Customer experience, on the other hand, extends beyond your contact center. It involves everything from the advertisements your customers see, to how they engage with your content, website and sales teams, to how they interact with your product or service after purchase. Delivering a truly great customer experience involves a significant investment by an organization and a coordinated effort.
PUT YOUR CUSTOMER AT THE CENTER
Customer centricity, or customer obsession, is the idea that the customer should be at the center of everything your organization does. It requires constant listening, testing and tuning of the customer experience to deliver the most seamless and personalized experience possible.
And while this might sound a little, well, obsessive — the fact is that 81% of companies are now citing CX as their top competitive differentiator. At the same time, most organizations struggle with effective CX delivery, which is usually the result of siloed and disjointed approaches to customer care. Customer obsession can sound extreme, but it could actually be the level of focus your organization requires to deliver the superior experiences your customers demand.

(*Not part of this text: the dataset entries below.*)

(* ===== verification/Printk.v ===== *)
(** * kernel/printk.c and the polled half of kernel/uart.c

    Formatted output to the console.  The computation [panic] of Prelude.v stands
    for [panic] of printk.c: it ends the run, so that [panicking] and [panicked]
    are 0 in every run that goes on. *)
From Stdlib Require Import ZArith Lia Ascii.
From stdpp Require Import base list gmap numbers strings.
From S2P Require Import Prelude Machine KString Bytes State.
Local Open Scope Z_scope.
Local Open Scope kernel_scope.

(** ** uart.c: transmission by polling *)

(** [WriteReg(THR, c)]: the device takes the byte and is busy sending it. *)
Definition thr_write (c : Z) : K unit :=
  modify (λ s, set_k_out (k_out s ++ [u8 c]) (set_k_uart (set_u_tx_idle false (k_uart s)) s)).

(** [while ((ReadReg(LSR) & LSR_TX_IDLE) == 0);]: the spin ends when the device
    has sent the byte before. *)
Definition wait_tx_idle : K unit :=
  modify (λ s, set_k_uart (set_u_tx_idle true (k_uart s)) s).

Definition uartputc_sync (c : Z) : K unit := wait_tx_idle ;; thr_write c.

(** console.c *)
Definition BACKSPACE : Z := 0x100.
Definition consputc (c : Z) : K unit :=
  if c =? BACKSPACE then
    uartputc_sync 8 ;; uartputc_sync 32 ;; uartputc_sync 8
  else uartputc_sync c.

(** ** Numbers *)

(** The variable arguments: an integer, or a pointer to a string ([None] for a
    null pointer). *)
Inductive karg := KInt (z : Z) | KStr (s : option (list Z)).

(** [do { buf[i++] = digits[x % base]; } while ((x /= base) != 0);] on the array
    [char buf[20]], of which the [i] bytes written are [buf].  [None] is a write
    past its end.  The number of iterations is the number of digits, at most 64. *)
Fixpoint digits_loop (digits : list Z) (fuel : nat) (x base : Z) (buf : list Z) :
    option (list Z) :=
  match fuel with
  | O => None
  | S f =>
      if (length buf <? 20)%nat then
        let buf' := buf ++ [nth (Z.to_nat (x mod base)) digits 0] in
        let x' := x / base in
        if x' =? 0 then Some buf' else digits_loop digits f x' base buf'
      else None
  end.

(** The contents of [buf] when [printint] starts to print it, from its last byte
    to its first: [xx] is a [long long]. *)
Definition printint_buf (digits : list Z) (xx base : Z) (sign : bool) : option (list Z) :=
  let neg := sign && (xx <? 0) in
  let x := if neg then u64 (- xx) else u64 xx in
  match digits_loop digits 64 x base [] with
  | None => None
  | Some buf =>
      if (neg : bool) then if (length buf <? 20)%nat then Some (buf ++ [45]) else None
      else Some buf
  end.

Definition digits : list Z := str "0123456789abcdef".

Definition printint (xx base : Z) (sign : bool) : K unit :=
  match printint_buf digits xx base sign with
  | None => undef "printint: buf"
  | Some buf => for_each (rev buf) consputc
  end.

(** [for (i = 0; i < 16; i++, x <<= 4) consputc(digits[x >> 60]);] *)
Fixpoint printptr_loop (n : nat) (x : Z) : K unit :=
  match n with
  | O => ret tt
  | S n' =>
      consputc (nth (Z.to_nat (Z.shiftr x 60)) digits 0) ;;
      printptr_loop n' (u64 (Z.shiftl x 4))
  end.
Definition printptr (x : Z) : K unit :=
  consputc 48 ;; consputc 120 ;; printptr_loop 16 x.

(** ** [printk] *)

(** [va_arg(ap, int)], [va_arg(ap, uint32)], [va_arg(ap, uint64)] converted to
    [long long], and [va_arg(ap, char * )]. *)
Definition va_int (conv : Z → Z) (ap : list karg) (k : Z → list karg → K unit) : K unit :=
  match ap with
  | KInt z :: ap' => k (conv z) ap'
  | _ => undef "va_arg"
  end.
Definition va_str (ap : list karg) (k : option (list Z) → list karg → K unit) : K unit :=
  match ap with
  | KStr s :: ap' => k s ap'
  | _ => undef "va_arg"
  end.
Definition i64 (z : Z) : Z := (z + 2 ^ 63) mod 2 ^ 64 - 2 ^ 63.

(** The loop of [printk] over the bytes of [fmt]; [skip] bytes are passed over
    (the [i++] and [i += 1] of the conversions). *)
Fixpoint printk_loop (fmt : list Z) (skip : nat) (ap : list karg) : K unit :=
  match fmt with
  | [] => ret tt
  | cx :: fmt' =>
      match skip with
      | S k => printk_loop fmt' k ap
      | O =>
          if negb (cx =? 37) then consputc cx ;; printk_loop fmt' 0 ap
          else
            let c0 := nth 0 fmt' 0 in
            let c1 := if c0 =? 0 then 0 else nth 1 fmt' 0 in
            let c2 := if c1 =? 0 then 0 else nth 2 fmt' 0 in
            if c0 =? 100 then
              va_int i32 ap (λ x ap, printint x 10 true ;; printk_loop fmt' 1 ap)
            else if (c0 =? 108) && (c1 =? 100) then
              va_int i64 ap (λ x ap, printint x 10 true ;; printk_loop fmt' 2 ap)
            else if (c0 =? 108) && (c1 =? 108) && (c2 =? 100) then
              va_int i64 ap (λ x ap, printint x 10 true ;; printk_loop fmt' 3 ap)
            else if c0 =? 117 then
              va_int u32 ap (λ x ap, printint x 10 false ;; printk_loop fmt' 1 ap)
            else if (c0 =? 108) && (c1 =? 117) then
              va_int i64 ap (λ x ap, printint x 10 false ;; printk_loop fmt' 2 ap)
            else if (c0 =? 108) && (c1 =? 108) && (c2 =? 117) then
              va_int i64 ap (λ x ap, printint x 10 false ;; printk_loop fmt' 3 ap)
            else if c0 =? 120 then
              va_int u32 ap (λ x ap, printint x 16 false ;; printk_loop fmt' 1 ap)
            else if (c0 =? 108) && (c1 =? 120) then
              va_int i64 ap (λ x ap, printint x 16 false ;; printk_loop fmt' 2 ap)
            else if (c0 =? 108) && (c1 =? 108) && (c2 =? 120) then
              va_int i64 ap (λ x ap, printint x 16 false ;; printk_loop fmt' 3 ap)
            else if c0 =? 112 then
              va_int u64 ap (λ x ap, printptr x ;; printk_loop fmt' 1 ap)
            else if c0 =? 99 then
              va_int u32 ap (λ x ap, consputc x ;; printk_loop fmt' 1 ap)
            else if c0 =? 115 then
              va_str ap (λ s ap,
                for_each (default (str "(null)") s) consputc ;; printk_loop fmt' 1 ap)
            else if c0 =? 37 then consputc 37 ;; printk_loop fmt' 1 ap
            else if c0 =? 0 then ret tt
            else consputc 37 ;; consputc c0 ;; printk_loop fmt' 1 ap
      end
  end.

Definition printk (fmt : list Z) (ap : list karg) : K unit :=
  acquire LPr ;;
  printk_loop fmt 0 ap ;;
  release LPr.

(** proc.c *)
Definition procdump : K unit :=
  let name (st : procstate) :=
    match st with
    | UNUSED => "unused" | USED => "used" | SLEEPING => "sleep " | RUNNABLE => "runble"
    | RUNNING => "run   " | ZOMBIE => "zombie"
    end%string in
  printk [10] [] ;;
  for_each (seq 0 NPROC) (λ i,
    p ← gets (λ s, k_procs s !! i);
    match p with
    | None => undef "proc"
    | Some p =>
        whenM (negb (bool_decide (p_state p = UNUSED)))
          (printk (str "%d %s %s")
             [KInt (p_pid p); KStr (Some (str (name (p_state p))));
              KStr (Some (cstr (bytes_of (p_name p)) 16))] ;;
           printk [10] [])
    end).

(** ** What [printint] prints *)

(** The value of a digit, and of a sequence of digits from the least significant. *)
Definition digit_val (ds : list Z) (c : Z) : Z :=
  default (-1) (Z.of_nat <$> find_index (Z.eqb c) ds).
Fixpoint num_val (ds : list Z) (base : Z) (l : list Z) : Z :=
  match l with [] => 0 | c :: l' => digit_val ds c + base * num_val ds base l' end.

(** The number a reader makes of a printed one. *)
Definition read_num (ds : list Z) (base : Z) (out : list Z) : Z :=
  match out with
  | c :: r => if c =? 45 then - num_val ds base (rev r) else num_val ds base (rev out)
  | [] => 0
  end.

(** [ds] has a different character for each of the sixteen digits, none of them
    the minus sign. *)
Definition good_digits (ds : list Z) : Prop :=
  ∀ d, 0 ≤ d < 16 → digit_val ds (nth (Z.to_nat d) ds 0) = d ∧
    nth (Z.to_nat d) ds 0 ≠ 45 ∧ byte (nth (Z.to_nat d) ds 0).

Lemma digits_good : good_digits digits.
Proof.
  intros d Hd.
  assert (d = 0 ∨ d = 1 ∨ d = 2 ∨ d = 3 ∨ d = 4 ∨ d = 5 ∨ d = 6 ∨ d = 7 ∨ d = 8 ∨ d = 9 ∨
    d = 10 ∨ d = 11 ∨ d = 12 ∨ d = 13 ∨ d = 14 ∨ d = 15) as H by lia.
  by destruct_or! H; subst.
Qed.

MAKE IT SOMEONE’S RESPONSIBILITY
A little over 30% of companies do not have someone responsible for overseeing all customer experiences. Customer experiences cross most parts of your organization — from marketing and sales to account management and your contact center. And, in many cases, it’s likely that these departments aren’t constantly communicating with one another about the customer experience. In order to deliver the kind of customer experience that puts your customer at the center of everything, you need to have someone overseeing the customer journey from start to end, to understand where the roadblocks might be and fix them before they become frustration points for your customer.
STREAMLINE YOUR CHANNELS
The growth of digital customer service channels has companies scrambling to set up new contact methods such as chat and mobile applications. The problem, however, is that siloed approaches to new channels most often hurt, rather than help, the customer experience. For 58% of companies, CX channels are still being managed in silos and for 42% channel data is not actively shared between teams.
It’s tempting to want to be on every channel at every time — because your customers are busy and constantly on-the-go. But if your channels don’t work properly or provide a seamless and efficient experience, they will just frustrate your customers. Focus instead on the channels that are most important for your customers.
Recentering your organization to put the customer at the crux of everything you do is no small undertaking, but in today’s customer-obsessed environment it might just be a necessary one.